Task requirements: Set down all of the data again, character for character.

Saved data entries
==================================================

Lemma response_count_and_star_total_witness :
  let rows := [row "A" "Rate us" "4"; row "A" "Rate us" "4 stars";
               row "A" "Rate us" EmptyString; row "A" "Rate us" " 5 "] in
  exists qa e,
    analyzeDepartment rows = Ok qa
    /\ qa !! "1" = Some e
    /\ type e = StarRating
    /\ responseCount e = 3%nat
    /\ starTotal e = 2%nat
    /\ responseCount e = length (recorded "1" (cells rows)).
Proof.
  intros rows.
  destruct (analyzeDepartment rows) as [qa|err] eqn:Hqa;
    [|vm_compute in Hqa; discriminate].
  destruct (qa !! "1") as [e|] eqn:He;
    [|vm_compute in Hqa; injection Hqa as <-; vm_compute in He; discriminate].
  exists qa, e.
  destruct (response_count_and_star_total rows "1" qa e Hqa He) as [Hc _].
  split; [reflexivity|]. split; [exact He|].
  vm_compute in Hqa. injection Hqa as <-. vm_compute in He. injection He as <-.
  do 3 (split; [reflexivity|]). exact Hc.
Defined.

(** X8.  A question has an entry in the analysis of its department exactly
    when one of the department's rows has a column of that question; the
    entry keeps the question text of the first such column, and its type is
    the type of the answer in the row of that column. *)
Theorem entry_created_at_first_sight (deptResponses : list Row) (qNum : string)
    (qa : gmap string QuestionEntry) :
  analyzeDepartment deptResponses = Ok qa ->
  inherited qNum = false ->
  match filter (fun cell => sights qNum cell) (cells deptResponses) with
  | [] => qa !! qNum = None
  | cell :: _ =>
      exists e, qa !! qNum = Some e
        /\ question e = get (fst cell) (snd cell)
        /\ type e = determineQuestionType (get (fst cell) ("Answer " +:+ qNum)) []
  end.
Proof.
  intros Hqa Hi.
  rewrite (analyzeDepartment_entry deptResponses qNum qa Hi Hqa).
  unfold entryAfter.
  destruct (filter _ (cells deptResponses)) as [|cell rest]; [reflexivity|].
  eexists. split; [reflexivity|].
  destruct (fold_record_fields (recorded qNum (cells deptResponses))
              (freshEntry qNum cell)) as (-> & -> & _).
  by split.
Qed.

==================================================

Task response:
Lemma response_count_and_star_total_witness :
  let rows := [row "A" "Rate us" "4"; row "A" "Rate us" "4 stars";
               row "A" "Rate us" EmptyString; row "A" "Rate us" " 5 "] in
  exists qa e,
    analyzeDepartment rows = Ok qa
    /\ qa !! "1" = Some e
    /\ type e = StarRating
    /\ responseCount e = 3%nat
    /\ starTotal e = 2%nat
    /\ responseCount e = length (recorded "1" (cells rows)).
Proof.
  intros rows.
  destruct (analyzeDepartment rows) as [qa|err] eqn:Hqa;
    [|vm_compute in Hqa; discriminate].
  destruct (qa !! "1") as [e|] eqn:He;
    [|vm_compute in Hqa; injection Hqa as <-; vm_compute in He; discriminate].
  exists qa, e.
  destruct (response_count_and_star_total rows "1" qa e Hqa He) as [Hc _].
  split; [reflexivity|]. split; [exact He|].
  vm_compute in Hqa. injection Hqa as <-. vm_compute in He. injection He as <-.
  do 3 (split; [reflexivity|]). exact Hc.
Defined.

(** X8.  A question has an entry in the analysis of its department exactly
    when one of the department's rows has a column of that question; the
    entry keeps the question text of the first such column, and its type is
    the type of the answer in the row of that column. *)
Theorem entry_created_at_first_sight (deptResponses : list Row) (qNum : string)
    (qa : gmap string QuestionEntry) :
  analyzeDepartment deptResponses = Ok qa ->
  inherited qNum = false ->
  match filter (fun cell => sights qNum cell) (cells deptResponses) with
  | [] => qa !! qNum = None
  | cell :: _ =>
      exists e, qa !! qNum = Some e
        /\ question e = get (fst cell) (snd cell)
        /\ type e = determineQuestionType (get (fst cell) ("Answer " +:+ qNum)) []
  end.
Proof.
  intros Hqa Hi.
  rewrite (analyzeDepartment_entry deptResponses qNum qa Hi Hqa).
  unfold entryAfter.
  destruct (filter _ (cells deptResponses)) as [|cell rest]; [reflexivity|].
  eexists. split; [reflexivity|].
  destruct (fold_record_fields (recorded qNum (cells deptResponses))
              (freshEntry qNum cell)) as (-> & -> & _).
  by split.
Qed.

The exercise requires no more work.